The numbers of allegations can be expected to surge even higher during the next audit period of 2018 to 2019 as five dioceses in New Jersey, seven in Pennsylvania and six in California have or will also be implementing victim compensation funds.

As these victims' programs are rolling out, victims' rights groups and sexual abuse attorneys are raising some concerns. One concern is that it deflects from removing the abusers and the bishops that covered for them.

In a report on the California dioceses' program, sexual abuse victim and the Missouri director of the Survivors Network of those Abused by Priests, David Clohessy, told ABC10, "What the fund does, is it changes the entire focus away from who committed abuse, who concealed abuse on to how we going to divvy up some money?"

A second concern is that the silence about the abuse will continue.
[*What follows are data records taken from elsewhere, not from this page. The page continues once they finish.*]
(** The versions a push reads off the listing are the present ones. *)
Lemma listed_covers w id S v : consistent w id S -> covers w id S (parse_versions (tags_of w id)) v.
Proof.
  intros C. unfold parse_versions. split_and!.
  - apply os_of_list_wf.
  - apply List.Forall_forall. intros x (t & Ht & Hx)%os_of_list_In%list_elem_of_In%list_elem_of_omap.
    apply list_elem_of_In, reliable_listing in Ht as [_ Ht].
    assert (is_Some (tag_index w id t)) as Hi.
    { apply (tag_index_served w id t (con_ok _ _ _ C)). split; [by eapply version_not_internal|done]. }
    destruct (con_tags _ _ _ C t Hi) as (a & Ha & ->). pose proof (node_wf S a (con_publishable _ _ _ C) Ha) as Hw.
    rewrite (alias_version_parse a Hw) in Hx. destruct a as [r|y]; [done|]. injection Hx as ->. done.
  - intros x Hx _ _. destruct (con_publishable _ _ _ C x Hx) as [Hw _].
    apply os_of_list_In, list_elem_of_In, list_elem_of_omap. exists (version_display x).
    split; [|by apply parse_display]. apply list_elem_of_In. by eapply published_listed.
Qed.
Mike Reck, an attorney for Jeff Anderson & Associates, explained that these settlements differ from civil litigation in that there is no public disclosure.

"[T]here's no real transparency as in who the claims are filed against, what are they settled for or how Church officials failed those survivors back when they were children because it's not subject to the same disclosures and the same oversight that court proceedings are," he said.
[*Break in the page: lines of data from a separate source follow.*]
Fixpoint sample_served (w : SampleWorld) (r : Reference) : option SampleBytes :=
  match w with
  | [] => None
  | (r', b) :: rest => if bool_decide (r = r') then Some b else sample_served rest r
  end.
Definition sample_tag (registry repository : string) (r : Reference) : option string :=
  if bool_decide (r = mkReference registry repository (rf_tag r) None)
  then match rf_tag r with Some EmptyString => None | tag => tag end else None.
Definition sample_listing (w : SampleWorld) (registry repository : string) : list string :=
  os_of_list (omap (fun e => sample_tag registry repository e.1) w).

Definition sample_read {A : Type} (r : Reference) (f : SampleBytes -> A) : io SampleWorld ClientError A := fun w =>
  match sample_served w r with
  | Some b => (Ok (f b), w)
  | None => (Err (ManifestNotFound (rf_repository r)), w)
  end.
Definition sample_digest_text (b : SampleBytes) : string := digest_display (sample_hash Sha256 b).

#[export] Instance sample_transport : Transport SampleWorld := {|
  ensure_auth := fun _ _ w => (Ok tt, w);
  transport_list_tags := fun r n after w =>
    (Ok (page (sample_listing w (rf_registry r) (rf_repository r)) n after), w);
  fetch_manifest_digest := fun r => sample_read r sample_digest_text;
  pull_manifest_raw := fun r _ => sample_read r (fun b => (b, sample_digest_text b));
  push_manifest_raw := fun r b _ w => (Ok (sample_digest_text b), (r, b) :: w);
  push_blob := fun _ _ _ w => (Ok tt, w);
  head_blob := fun _ _ w => (Ok 1%N, w);
  mount_blob := fun _ _ _ w => (Ok MountUploadRequired, w);
  delete_manifest := fun r w => (Ok (match sample_served w r with Some _ => Deleted | None => AlreadyAbsent end),
                                 List.filter (fun e => negb (bool_decide (e.1 = r))) w);
  probe_manifest := fun r w => (Ok (match sample_served w r with Some b => Present (sample_hash Sha256 b) | None => Absent ManifestUnknown end), w);
  read_file := fun path w => (Ok (TextBytes path), w);
|}.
Reck also noted that victims' settlements through the funds are "traditionally much lower than what survivors would be receiving through a court."


Victims who settle through the funds also sign away all rights to future lawsuits and compensation.

Statutes of limitations in many states prevent victims from getting justice for their case, but many states, including California, are looking to increase them.

In January, New York legislators voted to increase the statute of limitations to age 55 and gave victims a one-year window to pursue civil penalties.

Maryland legislators are looking to remove all statutes of limitations on child sexual abuse, but those measures were blocked in the Senate.

Legislators in Texas, Rhode Island, Arizona and Pennsylvania are also looking to extend the time victims of childhood sexual abuse can file claims.

"It's a very calculated, very shrewd act on behalf of Church officials to their benefit," Reck noted of the victim compensation programs.

"The major concern for advocates is all of survivors who don't know about their rights, who don't about this potential change in the statute of limitations may forever give up those rights before they even know they're going to have them," Reck said.

"This past year has been an unfortunate reminder of the sin and crime of sexual abuse of minors by the clergy, made more dire by the failure of leadership which enabled such abuse to occur," Cesareo wrote.